Underwater – Yuki Urushibara

underwater_blog_avis.png

Aujourd’hui je vous parle d’un manga très estival ! Je connaissais déjà l’autrice pour sa série Mushishi, l’une de mes bande-dessinées préférées que j’ai déjà évoqué ci et là mais dont il faudra que je vous parle un jour plus en détail. Pour présenter ma relation avec son oeuvre sans trop en dire, disons que je l’ai lue pendant des périodes assez stressantes de ma vie (sisi la prépa) et que chaque tome me laissait aussi relaxée qu’après une séance de méditation.

En attendant Mushishi, voici Underwater, une lecture toute douce en deux volumes, parfaite pour ce chaud mois de juillet.

Mais de quoi ça parle ?

En juillet, en pleine canicule, la jeune Chinami s’évanouit en plein entraînement d’athlétisme. Elle se réveille au bord d’une rivière abondante, dans un village paisible et déserté de tout habitant exceptés un petit garçon et un vieil homme. Elle découvrira peu à peu le secret de ce lieu.

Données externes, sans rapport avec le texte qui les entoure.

Definition set_is_downloading (b : bool) (a : YouTubeDownloader) : YouTubeDownloader :=
  App (url_var a) (quality_var a) (format_var a) (download_path a) b
      (progress_var a) (status_label a) (download_button a) (dialogs a) (threads a).
Definition set_progress_var (p : pynum) (a : YouTubeDownloader) : YouTubeDownloader :=
  App (url_var a) (quality_var a) (format_var a) (download_path a)
      (is_downloading a) p (status_label a) (download_button a) (dialogs a) (threads a).
Definition set_status_label (s : string) (a : YouTubeDownloader) : YouTubeDownloader :=
  App (url_var a) (quality_var a) (format_var a) (download_path a)
      (is_downloading a) (progress_var a) s (download_button a) (dialogs a) (threads a).
Definition set_download_button (b : string * string) (a : YouTubeDownloader) : YouTubeDownloader :=
  App (url_var a) (quality_var a) (format_var a) (download_path a)
      (is_downloading a) (progress_var a) (status_label a) b (dialogs a) (threads a).
Definition messagebox (d : dialog) (a : YouTubeDownloader) : YouTubeDownloader :=
  App (url_var a) (quality_var a) (format_var a) (download_path a)
      (is_downloading a) (progress_var a) (status_label a) (download_button a)
      (dialogs a ++ [d]) (threads a).
Definition start_thread (url : string) (a : YouTubeDownloader) : YouTubeDownloader :=
  App (url_var a) (quality_var a) (format_var a) (download_path a)
      (is_downloading a) (progress_var a) (status_label a) (download_button a)
      (dialogs a) (threads a ++ [url]).

(** [_update_progress] *)
Definition _update_progress (percent : pynum) (status : string) (a : YouTubeDownloader) : YouTubeDownloader :=
  let a := if ge0 percent then set_progress_var percent a else a in
  set_status_label status a.

(** [_download_complete] *)
Definition _download_complete (success : bool) (message : string) (a : YouTubeDownloader) : YouTubeDownloader :=
  let a := set_is_downloading false a in
  let a := set_download_button ("normal", "Download Video") a in
  let a :=
    if success then set_progress_var (PyInt 100) (messagebox (ShowInfo "Success" message) a)
    else set_progress_var (PyInt 0) (messagebox (ShowError "Error" message) a) in
  set_status_label "Ready to download" a.

Definition run_callback (a : YouTubeDownloader) (cb : callback) : YouTubeDownloader :=
  match cb with
  | UpdateProgress p s => _update_progress p s a
  | DownloadComplete ok msg => _download_complete ok msg a
  end.

(** The foreground loop running the callbacks posted with [after], in the
    order they were posted. *)
Definition mainloop (queue : list callback) (a : YouTubeDownloader) : YouTubeDownloader :=
  fold_left run_callback queue a.

(** ** The world outside the program *)

(** One run of the external tool: the lines the loop over [p.stdout] read
    ([stdout] and [stderr] merged, decoded as text), the exception that
    ended the reading, if any (a [UnicodeDecodeError] for output that is
    not valid text), and the exit code. *)
Record process : Type := Run {
  stdout : list string;
  read_error : option string;
  returncode : Z;
}.

(** A run whose output was read to its end. *)
Definition Process (lines : list string) (code : Z) : process :=
  Run lines None code.

(** One run of [YoutubeDL(opts).download(urls)]: the progress the hook
    [_progress_hook] posted with [_update_progress] while it ran, and the
    exception that ended it, if any. *)
Record library_run : Type := LibraryRun {
  hook_posts : list (pynum * string);
  lib_error : option string;
}.

Record system : Type := System {
  bundle_dir : string;                    (* sys._MEIPASS, or the script's directory *)
  path_join : string → string → string;   (* os.path.join *)
  dirname : string → string;              (* os.path.dirname *)
  path_exists : string → bool;            (* os.path.exists *)
  isfile : string → bool;                 (* os.path.isfile *)
  isdir : string → bool;                  (* os.path.isdir *)
  access_x : string → bool;               (* os.access(p, os.X_OK) *)
  walk : string → list string;            (* the roots os.walk yields, in order *)
  which : string → option string;         (* shutil.which *)
  popen : list string → result process;   (* subprocess.Popen(cmd), run to its end *)
  yt_dlp : option (gmap string pyval → list string → library_run);
                                          (* import yt_dlp *)
}.

(** [a or b] on values that are [None] or a string. *)
Definition or_else (a b : option string) : option string :=
  Str.if_set a Some b.

(** [_find_yt_dlp_exe] *)
Definition _find_yt_dlp_exe (os : system) : option string :=
  let base := bundle_dir os in
  let candidates := [path_join os base "yt-dlp.exe"; path_join os base "yt-dlp"] in
  match List.find (λ c, isfile os c && access_x os c) candidates with
  | Some c => Some c
  | None => or_else (which os "yt-dlp") (which os "yt-dlp.exe")
  end.

(** [_locate_ffmpeg] *)
Definition _locate_ffmpeg (os : system) : option string :=
  let names := ["ffmpeg.exe"; "ffmpeg"] in
  let has_ffmpeg dir :=
    existsb (λ name, let potential := path_join os dir name in
                     isfile os potential && access_x os potential) names in
  if has_ffmpeg (bundle_dir os) then Some (bundle_dir os)
  else
    let ffmpeg_subdir := path_join os (bundle_dir os) "ffmpeg" in
    match (if isdir os ffmpeg_subdir
           then List.find has_ffmpeg (walk os ffmpeg_subdir) else None) with
    | Some root => Some root
    | None => Str.if_set (which os "ffmpeg") (λ w, Some (dirname os w)) None
    end.

(** Something a worker asked of the world. *)
Inductive invocation : Type :=
| Popen (cmd : list string)
| YoutubeDL (opts : gmap string pyval) (urls : list string).

(** What a worker thread leaves behind: the callbacks it posted to the
    foreground and the tools it invoked, oldest first. *)
Record trace : Type := Trace {
  posted : list callback;
  invoked : list invocation;
}.

(** ** Worker code: state and exceptions *)

Definition M (A : Type) : Type := trace → result A * trace.

#[global] Instance M_ret : MRet M := λ A a t, (Ok a, t).
#[global] Instance M_bind : MBind M := λ A B f c t,
  match c t with
  | (Ok a, t') => f a t'
  | (Raise e, t') => (Raise e, t')
  end.

Definition raise {A} (msg : string) : M A := λ t, (Raise msg, t).

(** [try: body except Exception as e: handler(e)] *)
Definition try_except {A} (body : M A) (handler : string → M A) : M A := λ t,
  match body t with
  | (Ok a, t') => (Ok a, t')
  | (Raise e, t') => handler e t'
  end.

(** [self.root.after(0, cb)] *)
Definition after (cb : callback) : M () := λ t,
  (Ok (), Trace (posted t ++ [cb]) (invoked t)).

Definition invoke (i : invocation) : M () := λ t,
  (Ok (), Trace (posted t) (invoked t ++ [i])).

Definition lift {A} (r : result A) : M A := λ t, (r, t).

Definition for_each {A} (f : A → M ()) : list A → M () :=
  fix go (l : list A) : M () :=
    match l with
    | [] => mret ()
    | x :: l' => f x ;; go l'
    end.

(** ** The process runner *)

Definition progress_callback_t : Type := pynum → string → M ().

(** [if progress_callback: progress_callback(percent, line)] *)
Definition report (progress_callback : option progress_callback_t)
    (percent : pynum) (line : string) : M () :=
  match progress_callback with
  | Some cb => cb percent line
  | None => mret ()
  end.

(** The body of the loop over [p.stdout]. *)
Definition on_line (progress_callback : option progress_callback_t)
    (raw : string) : M () :=
  let line := Str.strip raw in
  match search_percent line with
  | Some m =>
      try_except
        (percent ← match group1_float m with
                   | Some x => mret x
                   | None => raise "could not convert string to float"
                   end;
         report progress_callback (PyFloat percent) line)
        (λ _, report progress_callback (PyInt (-1)) line)
  | None => report progress_callback (PyInt (-1)) line
  end.

(** [if ffmpeg_location: cmd += ['--ffmpeg-location', ffmpeg_location]] *)
Definition ffmpeg_args (ffmpeg_location : option string) : list string :=
  Str.if_set ffmpeg_location (λ d, ["--ffmpeg-location"; d]) [].

(** The command line [_run_yt_dlp_download] builds. *)
Definition build_cmd (exe_path url outtmpl format_string : string)
    (ffmpeg_location : option string) (extra_args : option (list string))
  : list string :=
  [exe_path]
  ++ match extra_args with Some a => a | None => [] end
  ++ ["-f"; format_string; "-o"; outtmpl]
  ++ ffmpeg_args ffmpeg_location
  ++ ["--newline"]
  ++ [url]
  ++ ffmpeg_args ffmpeg_location.

Section Program.

Variable os : system.

(** [_run_yt_dlp_download] *)
Definition _run_yt_dlp_download (exe_path url outtmpl format_string : string)
    (ffmpeg_location : option string)
    (progress_callback : option progress_callback_t)
    (extra_args : option (list string)) : M () :=
  let cmd := build_cmd exe_path url outtmpl format_string ffmpeg_location extra_args in
  invoke (Popen cmd) ;;
  p ← lift (popen os cmd);
  for_each (on_line progress_callback) (stdout p) ;;
  match read_error p with
  | Some e => raise e
  | None => mret ()
  end ;;
  if negb (returncode p =? 0) then
    raise ("yt-dlp exited with " +:+ pretty (returncode p))
  else mret ().

(** ** The download worker *)

(** The [progress_cb] closures of [_download_thread]. *)
Definition progress_cb (pct : pynum) (status : string) : M () :=
  try_except
    (if ge0 pct then after (UpdateProgress pct status)
     else after (UpdateProgress (PyInt (-1)) status))
    (λ _, mret ()).

(** The option dictionary of the Python-API path. *)
Definition build_ydl_opts (format_string outtmpl format_ext : string)
    (ffmpeg_dir : option string) : gmap string pyval :=
  let ydl_opts : gmap string pyval :=
    <["progress_hooks" := VList [VHook]]>
      (<["outtmpl" := VStr outtmpl]>
         (<["format" := VStr format_string]> ∅)) in
  let ydl_opts :=
    Str.if_set ffmpeg_dir (λ d, <["ffmpeg_location" := VStr d]> ydl_opts) ydl_opts in
  if is_audio_format format_ext then
    <["postprocessors" :=
        VList [VDict [("key", VStr "FFmpegExtractAudio");
                      ("preferredcodec", VStr format_ext);
                      ("preferredquality", VStr "192")]]]>
      (<["format" := VStr "bestaudio/best"]> ydl_opts)
  else ydl_opts.

(** [import yt_dlp; ...; with yt_dlp.YoutubeDL(ydl_opts) as ydl:]
    [ydl.download([url])] *)
Definition ydl_download (ydl_opts : gmap string pyval) (url : string) : M () :=
  match yt_dlp os with
  | None => raise "No module named 'yt_dlp'"
  | Some download =>
      invoke (YoutubeDL ydl_opts [url]) ;;
      let run := download ydl_opts [url] in
      for_each (λ ps, after (UpdateProgress ps.1 ps.2)) (hook_posts run) ;;
      match lib_error run with
      | Some e => raise e
      | None => mret ()
      end
  end.

(** [_download_thread] *)
Definition _download_thread (self : YouTubeDownloader) (url : string) : M () :=
  try_except
    (let format_string := _get_format_string (quality_var self) (format_var self) in
     let ffmpeg_dir := _locate_ffmpeg os in
     let yt_exe := _find_yt_dlp_exe os in
     let outtmpl := path_join os (download_path self) "%(title)s.%(ext)s" in
     Str.if_set yt_exe
       (λ yt_exe,
          let fmt := format_string in
          if is_audio_format (format_var self) then
            let fmt := "bestaudio/best" in
            let extra_args := ["--extract-audio"; "--audio-format"; format_var self] in
            _run_yt_dlp_download yt_exe url outtmpl fmt ffmpeg_dir
              (Some progress_cb) (Some extra_args)
          else
            _run_yt_dlp_download yt_exe url outtmpl fmt ffmpeg_dir
              (Some progress_cb) None)
       (ydl_download
          (build_ydl_opts format_string outtmpl (format_var self) ffmpeg_dir) url) ;;
     after (DownloadComplete true "Download completed successfully!"))
    (λ e, after (DownloadComplete false ("Download failed: " +:+ e))).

underwater_blog_extrait.png

Mon avis

Underwater est une jolie histoire douce et contemplative, offrant de beaux paysages mis en valeurs par une édition très soignée en grand format. L’omniprésence de l’eau est bien rendue, tantôt douce et enveloppante, tantôt dangereuse, la plupart du temps très belle et crédible, ce qui n’est pourtant pas évident à rendre en dessin, particulièrement en noir et blanc ! C’est d’ailleurs l’un des points forts du manga de parvenir à faire vraiment ressentir les éléments, que ce soit la chaleur étouffante (il faut dire que je l’ai lu avec 35 degrés à l’ombre, ça aide à se mettre en situation) ou la pluie des jours d’été et l’odeur bien caractéristique qui l’accompagne.

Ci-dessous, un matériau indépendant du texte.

(** X13. For a duration from 0 seconds up to (not including) 100 hours,
    [formatDuration] returns exactly eight characters (HH:MM:SS), and two
    different durations are never shown alike. *)
Theorem formatDuration_eight_characters_injective (a b : Z) :
  0 <= a < 360000 -> 0 <= b < 360000 ->
  String.length (formatDuration a) = 8%nat
  /\ (formatDuration a = formatDuration b -> a = b).
Proof.
  intros Ha Hb.
  assert (forall x, 0 <= x < 360000 ->
            0 <= x / 3600 < 100 /\ 0 <= Z.rem x 3600 / 60 < 100
            /\ 0 <= Z.rem x 60 < 100
            /\ x = 3600 * (x / 3600) + 60 * (Z.rem x 3600 / 60) + Z.rem x 60)
    as Hparts.
  { intros x Hx. rewrite !Z.rem_mod_nonneg by lia.
    Z.div_mod_to_equations. lia. }
  destruct (Hparts a Ha) as (Hha & Hma & Hsa & Hsum_a).
  destruct (Hparts b Hb) as (Hhb & Hmb & Hsb & Hsum_b).
  unfold formatDuration. cbn zeta. split.
  - rewrite !string_length_app, !two_digits_length by done. reflexivity.
  - intros Heq.
    apply string_app_inj_length in Heq as [Hh Heq];
      [| by rewrite !two_digits_length].
    apply (string_app_inj_length ":" ":") in Heq as [_ Heq]; [| done].
    apply string_app_inj_length in Heq as [Hm Heq];
      [| by rewrite !two_digits_length].
    apply (string_app_inj_length ":" ":") in Heq as [_ Hs]; [| done].
    apply two_digits_inj in Hh, Hm, Hs; try done. lia.
Qed.

Lemma formatDuration_eight_characters_injective_witness :
  String.length (formatDuration 125) = 8%nat.
Proof.
  apply (formatDuration_eight_characters_injective 125 0); lia.
Defined.

(** ** The room modal *)

(** X14. The start buttons of the room modal against its transition
    table.  The modal offers at most one task, and none for the room the
    timer already names.  Starting the offered task either keeps the
    room's status or makes a move that the table allows.  The status the
    task's default finish then leads to is again a move of the table, with
    one exception: an inspection started on a [Check-out Inspected] room
    finishes to [Vacant Clean Inspected], which is not in that room's row. *)
Theorem modal_tasks_against_the_table (role0 : option UserRole)
    (t : TimerState) (room : Room) (task : TaskType) (now : Z)
    (logId : string) :
  task ∈ startButtons role0 t room ->
  hasActiveTask t room = false
  /\ startButtons role0 t room = [task]
  /\ (startStatus room task = status room
      \/ startStatus room task ∈ availableStatuses (status room))
  /\ (finalStatus
        {| isRunning := true; startTime := Some now; elapsedTime := 0;
           currentLogId := Some logId;
           roomNumber := Some (room_number room); taskType := Some task |}
        (spread room (status_updates (startStatus room task) now)) None
      ∈ availableStatuses (startStatus room task)
      <-> ~ (task = "Inspection" /\ status room = "Check-out Inspected")).
Proof.
  unfold startButtons, canClean, canInspect, canRepair.
  destruct (hasActiveTask t room); cbn [negb andb].
  { rewrite !andb_false_r. cbn. by intros ?%elem_of_nil. }
  rewrite !andb_true_r.
  destruct role0 as [[] |]; cbn [bool_decide]; intros Htask.
  all: repeat case_bool_decide; cbn in Htask.
  all: repeat match goal with
         | H : _ ∈ [] |- _ => by apply elem_of_nil in H
         | H : _ ∈ _ :: _ |- _ => apply elem_of_cons in H as [H | H]
         end.
  all: try done.
  all: subst task.
  all: split; [done |].
  all: try congruence.
  all: unfold startStatus, finalStatus; cbn.
  all: repeat match goal with
         | H : status _ = _ |- _ => rewrite !H; clear H
         end.
  all: split; [reflexivity | split; compute_done].
Qed.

Comparativement, le dessin des personnages est bien moins réussi puisqu’ils ont la fâcheuse tendance à se ressembler, et donc à se mélanger. Ici, la ressemblance peut être due à l’appartenance à la même famille de plusieurs des protagonistes mais ça peut être un peu agaçant par moments. Heureusement, l’autrice montre son talent dans la transmission de leurs émotions, et les visages des personnages sont très expressifs. Ils sont plutôt attachants dans l’ensemble, mais paraissent parfois un peu prétexte à l’histoire, se laissant bien plus porter par les événements qu’ils ne les provoquent. Le manga étant très court, ceci explique probablement cela, mais on termine l’histoire sans ressentir de manque à l’idée de les quitter.

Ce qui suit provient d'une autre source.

(** The two groups of a match are the longest runs of digits at their
    places: the greedy quantifiers never give a digit back. *)
Theorem match_groups_are_maximal_runs (s g1 g2 : string) :
  re_match_version s = Some (g1, g2) <->
  (g1 = take_digits s /\ g1 <> "" /\
   exists r1, drop_digits s = String "." r1 /\
     g2 = take_digits r1 /\ g2 <> "" /\
     exists r2, drop_digits r1 = String "." r2).
Proof.
  rewrite re_match_version_scan. unfold scan_version. split.
  - intros H.
    destruct (take_digits s) as [|c a] eqn:E1; [discriminate|].
    destruct (drop_digits s) as [|c1 r1] eqn:E2; [discriminate|].
    destruct (is_dot c1) eqn:D1; [|discriminate].
    destruct (take_digits r1) as [|c' b] eqn:E3; [discriminate|].
    destruct (drop_digits r1) as [|c2 r2] eqn:E4; [discriminate|].
    destruct (is_dot c2) eqn:D2; [|discriminate].
    injection H as <- <-. apply is_dot_eq in D1, D2. subst c1 c2.
    split; [reflexivity | split; [discriminate|]].
    exists r1. split; [reflexivity | split; [now rewrite E3 | split; [discriminate|]]].
    now exists r2.
  - intros (-> & Hn & r1 & -> & -> & Hn' & r2 & ->).
    destruct (take_digits s) as [|c a]; [congruence|].
    change (is_dot ".") with true. cbv iota.
    destruct (take_digits r1) as [|c' b]; [congruence|]. reflexivity.
Qed.

Lemma match_groups_are_maximal_runs_witness :
  re_match_version "12.345.6789" = Some ("12", "345").
Proof.
  apply (proj2 (match_groups_are_maximal_runs "12.345.6789" "12" "345")).
  split; [reflexivity | split; [discriminate|]].
  exists "345.6789".
  split; [reflexivity | split; [reflexivity | split; [discriminate|]]].
  now exists "6789".
Defined.

Lemma format_major_minor_rejected (x y : N) :
  re_match_version (format_major_minor x y) = None.
Proof.
  rewrite re_match_version_scan. unfold scan_version, format_major_minor.
  destruct (str_of_int_is_integer x) as [Hx Hnx].
  destruct (str_of_int_is_integer y) as [Hy _].
  destruct (take_digits_app (str_of_int x) ("." ++ str_of_int y) Hx eq_refl)
    as [E1 E2].
  rewrite E1, E2.
  destruct (str_of_int x) as [|c a]; [congruence|].
  change ("." ++ str_of_int y) with (String "." (str_of_int y)).
  cbv beta iota zeta. change (is_dot ".") with true. cbv iota.
  destruct (take_digits_whole _ Hy) as [-> ->].
  now destruct (str_of_int y).
Qed.

(** What the parser returns it does not accept itself: a major.minor has
    no second dot. *)
Theorem parse_rejects_its_own_output (v : pyval) (mm : string) :
  parse_pytorch_version v = Ok (PyStr mm) ->
  parse_pytorch_version (PyStr mm) = Ok PyNone.
Proof.
  intros H. destruct (parse_ok_inv _ _ H) as (s & g1 & g2 & _ & _ & _ & _ & ->).
  unfold parse_pytorch_version. rewrite format_major_minor_truthy. cbn [negb].
  now rewrite format_major_minor_rejected.
Qed.

Lemma parse_rejects_its_own_output_witness :
  parse_pytorch_version (PyStr "2.8") = Ok PyNone.
Proof.
  exact (parse_rejects_its_own_output (PyStr "2.8.0+cu128") "2.8" eq_refl).
Defined.

(** Completed by a dot and anything else, the parser's output parses to
    itself: the output is a fixed point once it has the shape of a version. *)
Theorem parse_output_is_stable (v : pyval) (mm rest : string) :
  parse_pytorch_version v = Ok (PyStr mm) ->
  parse_pytorch_version (PyStr (mm ++ "." ++ rest)) = Ok (PyStr mm).
Proof.
  intros H. destruct (parse_ok_inv _ _ H) as (s & g1 & g2 & _ & E & L1 & L2 & ->).
  destruct (re_match_version_groups _ _ _ E) as [I1 I2].
  unfold format_major_minor. rewrite !app_assoc_str.
  change ("." ++ str_of_int (int_of_digits g2) ++ "." ++ rest)
    with ("." ++ (str_of_int (int_of_digits g2) ++ "." ++ rest)).
  rewrite parse_version_prefix
    by (apply str_of_int_is_integer || now apply str_of_int_within).
  unfold format_major_minor. now rewrite !int_of_str_of_int.
Qed.

Lemma parse_output_is_stable_witness :
  parse_pytorch_version (PyStr "2.8.dev20250101") = Ok (PyStr "2.8").
Proof.
  exact (parse_output_is_stable (PyStr "02.08.0") "2.8" "dev20250101" eq_refl).
Defined.

Lemma to_uint_normal (n : N) : unorm (N.to_uint n) = N.to_uint n.
Proof.
  rewrite <- (DecimalN.Unsigned.of_to n) at 2.
  now rewrite DecimalN.Unsigned.to_of.
Qed.

Lemma normal_no_leading_zero (d : uint) :
  unorm d = d -> no_leading_zero (NilEmpty.string_of_uint d) = true.
Proof.
  intros H.
  destruct d as [|d| | | | | | | | |]; try reflexivity;
    try (simpl; now destruct (NilEmpty.string_of_uint _)).
  rewrite unorm_D0 in H. unfold unorm in H.
  destruct (nzhead d) eqn:E; try discriminate.
  - injection H as <-. reflexivity.
  - exfalso. exact (nzhead_nonzero d _ E).
Qed.

Lemma str_of_int_no_leading_zero (n : N) : no_leading_zero (str_of_int n) = true.
Proof.
  rewrite str_of_int_unfold. apply normal_no_leading_zero, to_uint_normal.
Qed.

(** A parsed version is two canonical decimal numerals joined by one dot:
    digits only, no sign, no blank, no leading zero. *)
Theorem parsed_version_is_canonical (v : pyval) (mm : string) :
  parse_pytorch_version v = Ok (PyStr mm) ->
  exists major minor,
    mm = major ++ "." ++ minor /\
    is_integer major /\ no_leading_zero major = true /\
    is_integer minor /\ no_leading_zero minor = true.
Proof.
  intros H. destruct (parse_ok_inv _ _ H) as (s & g1 & g2 & _ & _ & _ & _ & ->).
  exists (str_of_int (int_of_digits g1)), (str_of_int (int_of_digits g2)).
  repeat split; try apply str_of_int_is_integer;
    apply str_of_int_no_leading_zero.
Qed.

Lemma parsed_version_is_canonical_witness :
  exists major minor,
    "2.8" = major ++ "." ++ minor /\
    is_integer major /\ no_leading_zero major = true /\
    is_integer minor /\ no_leading_zero minor = true.
Proof.
  exact (parsed_version_is_canonical (PyStr "002.08.0") "2.8" eq_refl).
Defined.

(** ** Versions that are found and cannot be used *)

(** An embedded version that is truthy and not a string (a number, a
    list) is neither parsed nor replaced by the runtime's: [re.match]
    raises, the handler of the script prints the exception, and the run
    ends with status 1 and an empty stdout. *)
Theorem non_string_version_is_an_error (argv : list string) (w : world) v src :
  checkpoint_step argv w = Ok (v, src) ->
  truthy v = true -> (forall s, v <> PyStr s) ->
  run_script argv w =
  {| out := ""; err := "ERROR: " ++ exn_str w TypeError ++ newline; status := 1 |}.
Proof.
  intros H T Hs.
  apply run_script_raises with (v := v) (src := Some checkpoint).
  - now apply resolve_version_kept with (src := src).
  - exact T.
  - now apply parse_non_string.
Qed.

Lemma non_string_version_is_an_error_witness :
  run_script [script_name; "model.ckpt"] (sample_world (Ok ckpt_hparams_number)) =
  {| out := ""; err := "ERROR: " ++ newline; status := 1 |}.
Proof.
  exact (non_string_version_is_an_error
           [script_name; "model.ckpt"] (sample_world (Ok ckpt_hparams_number))
           (PyInt 2) (Some checkpoint) eq_refl eq_refl
           (fun s H => eq_ind (PyInt 2)
                         (fun x => match x with PyInt _ => True | _ => False end)
                         I (PyStr s) H)).
Defined.

(** A version string found in the checkpoint that has no version prefix is
    fatal: the run does not go on to the runtime's version, however well
    that one would parse. *)
Theorem unparseable_version_does_not_fall_back
        (argv : list string) (w : world) (s : string) src :
  checkpoint_step argv w = Ok (PyStr s, src) ->
  s <> "" -> ~ has_version_prefix s ->
  run_script argv w = {| out := ""; err := unparseable_message; status := 1 |}.
Proof.
  intros H Hs Hp.
  assert (T : truthy (PyStr s) = true).
  { cbn. apply String.eqb_neq in Hs. now rewrite Hs. }
  apply run_script_unparseable with (v := PyStr s) (src := Some checkpoint).
  - now apply resolve_version_kept with (src := src).
  - exact T.
  - now apply parse_none_iff.
Qed.

Lemma unparseable_version_does_not_fall_back_witness :
  get_torch_version_from_env (sample_world (Ok ckpt_hparams_two_components)) =
    PyStr "2.8.0+cu128" /\
  run_script [script_name; "model.ckpt"]
             (sample_world (Ok ckpt_hparams_two_components)) =
  {| out := ""; err := unparseable_message; status := 1 |}.
Proof.
  split; [reflexivity|].
  apply (unparseable_version_does_not_fall_back
           [script_name; "model.ckpt"]
           (sample_world (Ok ckpt_hparams_two_components)) "2.8" (Some checkpoint)).
  - reflexivity.
  - discriminate.
  - apply parse_none_iff. reflexivity.
Defined.

(** A version whose major or minor component has more digits than [int]
    takes is fatal as well: [int] raises [ValueError], the handler of the
    script prints it, and the run ends with status 1 and an empty stdout. *)
Theorem oversized_version_is_an_error
        (argv : list string) (w : world) (a b rest : string) src :
  resolve_version argv w = Ok (PyStr (a ++ "." ++ b ++ "." ++ rest), src) ->
  is_integer a -> is_integer b -> ~ (within_limit a /\ within_limit b) ->
  run_script argv w =
  {| out := ""; err := "ERROR: " ++ exn_str w ValueError ++ newline; status := 1 |}.
Proof.
  intros R Ha Hb L.
  apply run_script_raises with (v := PyStr (a ++ "." ++ b ++ "." ++ rest)) (src := src).
  - exact R.
  - now apply is_integer_app_truthy.
  - now apply parse_version_prefix_beyond.
Qed.

Lemma repeat_char_length (c : ascii) (n : nat) :
  String.length (repeat_char c n) = n.
Proof. induction n as [|n IH]; cbn; congruence. Qed.

Lemma repeat_digit_is_integer (c : ascii) (n : nat) :
  is_digit c = true -> is_integer (repeat_char c (S n)).
Proof.
  intros H. split; [|discriminate].
  generalize (S n). intros m.
  induction m as [|m IH]; [reflexivity|].
  cbn [repeat_char all_digits]. now rewrite H, IH.
Qed.

Lemma oversized_version_is_an_error_witness :
  run_script [script_name; "model.ckpt"] (sample_world (Ok ckpt_hparams_oversized)) =
  {| out := ""; err := "ERROR: " ++ newline; status := 1 |}.
Proof.
  assert (Ha : is_integer (repeat_char "0" 4301)).
  { exact (repeat_digit_is_integer "0" 4300 eq_refl). }
  assert (Hb : is_integer "0") by (split; [reflexivity | discriminate]).
  assert (L : ~ (within_limit (repeat_char "0" 4301) /\ within_limit "0")).
  { intros [H _]. unfold within_limit in H. rewrite repeat_char_length in H.
    unfold int_max_str_digits in H. lia. }
  exact (oversized_version_is_an_error
           [script_name; "model.ckpt"] (sample_world (Ok ckpt_hparams_oversized))
           (repeat_char "0" 4301) "0" "0" (Some checkpoint) eq_refl Ha Hb L).
Defined.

En dehors de tout cela, l’histoire est touchante, basculant parfois dans le fantastique sans que ce soit le fond du propos : on est ici face à une oeuvre sur la famille et les drames pouvant la façonner, sans mélo mais avec beaucoup de mélancolie. On suit trois générations de femmes ayant chacune une manière de vivre très différente, et les nombreux flash-back permettent en sous-texte de distinguer l’histoire des campagnes japonaises et l’exode rural. Le ton est aérien, vaporeux, nostalgique tout en restant résolument tourné vers l’avenir. Les allers-retours dans le temps laissent ensommeillés, comme un rêve, et on oscille toujours sur deux plans : la pluie et la sécheresse, le rêve et la réalité, le passé et le présent, la campagne et la ville.

underwater_manga.png

C’est finalement une lecture parfaite pour accompagner l’été et sa chaleur, douce, légère sans être superficielle, teintée de fantastique pour parler de la famille et des campagnes. Sans être un chef-d’oeuvre, je ne peux que vous conseiller cette courte lecture onirique et poétique. Je ne pense pas en garder un souvenir impérissable, mais je suis heureuse de l’avoir découverte, particulièrement en cette période de l’année.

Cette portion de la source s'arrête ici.